(Material for this task)
· · · · ·
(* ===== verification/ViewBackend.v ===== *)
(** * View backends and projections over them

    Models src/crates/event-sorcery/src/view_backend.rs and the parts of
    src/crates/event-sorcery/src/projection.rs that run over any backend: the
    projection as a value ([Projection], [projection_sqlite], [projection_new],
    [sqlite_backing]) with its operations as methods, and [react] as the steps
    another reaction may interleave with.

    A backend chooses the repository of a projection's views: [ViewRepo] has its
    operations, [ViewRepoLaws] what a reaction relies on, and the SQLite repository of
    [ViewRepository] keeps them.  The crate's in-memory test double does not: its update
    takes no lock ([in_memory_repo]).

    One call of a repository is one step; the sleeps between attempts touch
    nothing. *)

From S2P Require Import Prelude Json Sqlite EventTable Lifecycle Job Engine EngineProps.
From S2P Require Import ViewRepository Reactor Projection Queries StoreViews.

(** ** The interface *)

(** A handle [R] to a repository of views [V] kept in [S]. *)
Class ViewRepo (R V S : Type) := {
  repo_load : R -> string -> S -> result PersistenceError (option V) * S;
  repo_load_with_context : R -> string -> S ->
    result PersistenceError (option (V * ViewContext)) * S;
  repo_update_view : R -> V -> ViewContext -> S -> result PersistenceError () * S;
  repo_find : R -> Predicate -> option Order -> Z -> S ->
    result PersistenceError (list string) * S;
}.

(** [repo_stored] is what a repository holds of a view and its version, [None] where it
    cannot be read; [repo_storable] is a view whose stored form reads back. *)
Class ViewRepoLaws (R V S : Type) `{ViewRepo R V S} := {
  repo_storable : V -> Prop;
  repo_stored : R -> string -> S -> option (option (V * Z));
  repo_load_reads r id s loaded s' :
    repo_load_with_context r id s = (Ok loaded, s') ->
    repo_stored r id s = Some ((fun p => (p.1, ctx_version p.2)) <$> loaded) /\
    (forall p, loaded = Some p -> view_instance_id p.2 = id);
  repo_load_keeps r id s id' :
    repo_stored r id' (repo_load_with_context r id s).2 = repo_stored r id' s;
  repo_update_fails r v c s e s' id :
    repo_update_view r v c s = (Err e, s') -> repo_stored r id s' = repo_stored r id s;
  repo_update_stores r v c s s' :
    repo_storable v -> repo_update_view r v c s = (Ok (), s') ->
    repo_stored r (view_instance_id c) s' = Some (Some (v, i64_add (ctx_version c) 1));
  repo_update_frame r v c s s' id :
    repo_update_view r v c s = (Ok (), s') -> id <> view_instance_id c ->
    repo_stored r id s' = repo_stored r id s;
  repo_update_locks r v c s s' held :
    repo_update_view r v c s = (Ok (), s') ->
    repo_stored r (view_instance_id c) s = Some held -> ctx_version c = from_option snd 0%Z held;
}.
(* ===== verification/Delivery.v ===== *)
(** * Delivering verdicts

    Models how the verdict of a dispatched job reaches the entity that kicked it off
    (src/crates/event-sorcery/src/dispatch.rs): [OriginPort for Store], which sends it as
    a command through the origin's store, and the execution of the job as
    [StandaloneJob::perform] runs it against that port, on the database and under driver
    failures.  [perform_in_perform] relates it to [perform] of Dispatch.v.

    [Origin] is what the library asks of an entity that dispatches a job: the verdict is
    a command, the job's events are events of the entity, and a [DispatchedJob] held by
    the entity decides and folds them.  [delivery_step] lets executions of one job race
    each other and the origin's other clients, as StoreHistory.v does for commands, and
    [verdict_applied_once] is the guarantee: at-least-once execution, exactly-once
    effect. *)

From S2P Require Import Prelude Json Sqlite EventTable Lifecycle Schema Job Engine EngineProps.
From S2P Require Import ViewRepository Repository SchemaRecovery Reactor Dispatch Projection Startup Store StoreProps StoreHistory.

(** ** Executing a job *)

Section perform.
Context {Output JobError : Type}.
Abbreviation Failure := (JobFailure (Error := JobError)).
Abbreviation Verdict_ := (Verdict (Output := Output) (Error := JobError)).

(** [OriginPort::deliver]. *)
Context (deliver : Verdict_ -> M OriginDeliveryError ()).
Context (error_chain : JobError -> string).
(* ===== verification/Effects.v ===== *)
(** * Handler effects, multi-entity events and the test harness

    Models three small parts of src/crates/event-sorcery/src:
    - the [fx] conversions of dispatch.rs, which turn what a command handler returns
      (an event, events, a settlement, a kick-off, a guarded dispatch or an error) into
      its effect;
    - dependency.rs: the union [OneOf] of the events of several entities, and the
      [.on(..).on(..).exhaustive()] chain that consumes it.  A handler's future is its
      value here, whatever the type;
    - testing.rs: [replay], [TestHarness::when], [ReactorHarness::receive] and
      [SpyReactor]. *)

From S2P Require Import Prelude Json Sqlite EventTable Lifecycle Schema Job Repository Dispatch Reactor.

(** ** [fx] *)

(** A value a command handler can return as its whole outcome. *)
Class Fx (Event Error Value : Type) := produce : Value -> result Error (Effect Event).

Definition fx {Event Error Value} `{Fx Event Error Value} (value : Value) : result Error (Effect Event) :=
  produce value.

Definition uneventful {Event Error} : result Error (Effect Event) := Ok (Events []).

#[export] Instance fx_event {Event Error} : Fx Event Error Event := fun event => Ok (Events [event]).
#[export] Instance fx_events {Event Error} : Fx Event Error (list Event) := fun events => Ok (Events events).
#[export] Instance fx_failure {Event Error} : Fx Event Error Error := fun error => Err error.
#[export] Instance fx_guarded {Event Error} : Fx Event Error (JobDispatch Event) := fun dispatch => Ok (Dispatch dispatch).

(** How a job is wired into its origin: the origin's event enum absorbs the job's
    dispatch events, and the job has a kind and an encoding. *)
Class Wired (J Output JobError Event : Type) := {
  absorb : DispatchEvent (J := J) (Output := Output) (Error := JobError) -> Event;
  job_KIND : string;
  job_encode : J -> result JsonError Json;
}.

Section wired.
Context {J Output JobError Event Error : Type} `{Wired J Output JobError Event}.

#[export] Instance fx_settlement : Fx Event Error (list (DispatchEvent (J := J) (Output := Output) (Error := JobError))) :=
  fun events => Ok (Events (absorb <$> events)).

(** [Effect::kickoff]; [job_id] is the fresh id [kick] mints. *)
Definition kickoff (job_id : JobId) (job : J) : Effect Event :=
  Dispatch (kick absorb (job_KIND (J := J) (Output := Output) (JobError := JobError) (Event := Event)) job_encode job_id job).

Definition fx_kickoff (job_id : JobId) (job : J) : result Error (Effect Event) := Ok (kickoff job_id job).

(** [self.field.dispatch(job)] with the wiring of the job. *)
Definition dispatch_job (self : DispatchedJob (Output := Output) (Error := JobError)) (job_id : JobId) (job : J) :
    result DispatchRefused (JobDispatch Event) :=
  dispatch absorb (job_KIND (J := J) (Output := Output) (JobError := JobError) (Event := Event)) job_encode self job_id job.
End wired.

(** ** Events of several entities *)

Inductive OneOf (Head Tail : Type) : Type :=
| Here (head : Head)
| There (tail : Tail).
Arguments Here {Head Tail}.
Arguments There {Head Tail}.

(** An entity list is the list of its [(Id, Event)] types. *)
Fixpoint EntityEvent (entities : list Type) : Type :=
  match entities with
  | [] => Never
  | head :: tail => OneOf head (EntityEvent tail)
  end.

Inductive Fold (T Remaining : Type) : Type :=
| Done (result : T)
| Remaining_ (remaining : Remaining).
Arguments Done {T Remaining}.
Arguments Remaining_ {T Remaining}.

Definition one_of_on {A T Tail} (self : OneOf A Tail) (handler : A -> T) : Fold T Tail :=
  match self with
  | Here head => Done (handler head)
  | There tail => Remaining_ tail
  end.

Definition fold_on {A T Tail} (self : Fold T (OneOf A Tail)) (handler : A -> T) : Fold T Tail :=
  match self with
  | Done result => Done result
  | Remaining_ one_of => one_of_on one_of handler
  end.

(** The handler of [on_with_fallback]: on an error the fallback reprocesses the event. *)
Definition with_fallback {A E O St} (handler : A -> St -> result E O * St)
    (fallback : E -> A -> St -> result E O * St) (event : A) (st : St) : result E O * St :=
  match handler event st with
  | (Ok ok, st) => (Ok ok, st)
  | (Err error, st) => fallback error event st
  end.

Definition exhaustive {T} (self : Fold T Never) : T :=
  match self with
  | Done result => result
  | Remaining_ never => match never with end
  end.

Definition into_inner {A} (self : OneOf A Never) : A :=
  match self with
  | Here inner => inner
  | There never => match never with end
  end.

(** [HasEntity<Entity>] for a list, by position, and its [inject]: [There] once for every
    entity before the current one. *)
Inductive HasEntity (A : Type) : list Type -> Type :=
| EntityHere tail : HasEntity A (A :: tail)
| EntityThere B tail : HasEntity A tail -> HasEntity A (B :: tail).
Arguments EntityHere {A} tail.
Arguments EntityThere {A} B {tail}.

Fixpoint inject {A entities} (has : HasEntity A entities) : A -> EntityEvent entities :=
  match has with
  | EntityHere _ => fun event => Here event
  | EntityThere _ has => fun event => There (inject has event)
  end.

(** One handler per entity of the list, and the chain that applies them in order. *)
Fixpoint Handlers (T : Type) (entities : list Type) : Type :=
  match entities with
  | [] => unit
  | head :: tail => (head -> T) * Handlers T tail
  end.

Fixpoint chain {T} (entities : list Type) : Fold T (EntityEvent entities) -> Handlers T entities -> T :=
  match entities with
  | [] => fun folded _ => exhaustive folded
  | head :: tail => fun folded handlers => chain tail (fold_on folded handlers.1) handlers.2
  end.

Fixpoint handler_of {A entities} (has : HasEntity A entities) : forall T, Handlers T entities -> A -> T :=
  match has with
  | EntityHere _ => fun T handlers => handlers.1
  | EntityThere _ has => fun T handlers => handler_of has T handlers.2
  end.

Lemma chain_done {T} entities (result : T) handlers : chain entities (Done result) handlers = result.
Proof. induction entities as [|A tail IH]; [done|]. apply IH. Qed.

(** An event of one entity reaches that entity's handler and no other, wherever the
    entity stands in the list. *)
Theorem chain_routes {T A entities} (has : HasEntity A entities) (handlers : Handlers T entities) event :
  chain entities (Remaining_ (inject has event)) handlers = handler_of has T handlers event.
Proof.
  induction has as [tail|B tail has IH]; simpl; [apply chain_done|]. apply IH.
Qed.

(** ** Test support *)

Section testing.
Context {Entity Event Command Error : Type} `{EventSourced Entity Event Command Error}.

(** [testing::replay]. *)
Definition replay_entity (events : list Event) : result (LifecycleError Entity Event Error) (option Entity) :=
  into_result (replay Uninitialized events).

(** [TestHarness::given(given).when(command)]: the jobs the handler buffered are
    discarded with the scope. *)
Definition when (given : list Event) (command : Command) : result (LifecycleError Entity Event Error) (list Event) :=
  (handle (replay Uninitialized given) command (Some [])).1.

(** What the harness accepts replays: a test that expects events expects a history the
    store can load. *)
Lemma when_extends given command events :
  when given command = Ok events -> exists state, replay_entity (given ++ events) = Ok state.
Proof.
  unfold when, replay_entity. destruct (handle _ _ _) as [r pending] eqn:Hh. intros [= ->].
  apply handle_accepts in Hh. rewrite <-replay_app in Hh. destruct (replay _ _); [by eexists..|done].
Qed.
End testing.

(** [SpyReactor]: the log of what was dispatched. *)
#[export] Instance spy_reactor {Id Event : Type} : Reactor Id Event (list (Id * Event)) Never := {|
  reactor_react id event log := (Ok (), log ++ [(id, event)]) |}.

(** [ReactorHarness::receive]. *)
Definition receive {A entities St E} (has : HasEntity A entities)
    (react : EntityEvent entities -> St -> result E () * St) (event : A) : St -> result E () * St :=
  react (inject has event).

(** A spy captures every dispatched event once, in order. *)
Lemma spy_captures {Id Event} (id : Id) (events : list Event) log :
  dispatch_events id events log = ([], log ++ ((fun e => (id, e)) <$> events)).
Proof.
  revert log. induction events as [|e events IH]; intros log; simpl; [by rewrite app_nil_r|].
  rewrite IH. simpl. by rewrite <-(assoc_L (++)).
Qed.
· · · · ·
(Task item)
Above are the records; print exactly the lines from the line with "another reaction may interleave with." to the line with "[ViewRepository] keeps them.", including both, and nothing else.

(Solution)
    another reaction may interleave with.

    A backend chooses the repository of a projection's views: [ViewRepo] has its
    operations, [ViewRepoLaws] what a reaction relies on, and the SQLite repository of
    [ViewRepository] keeps them.  The crate's in-memory test double does not: its update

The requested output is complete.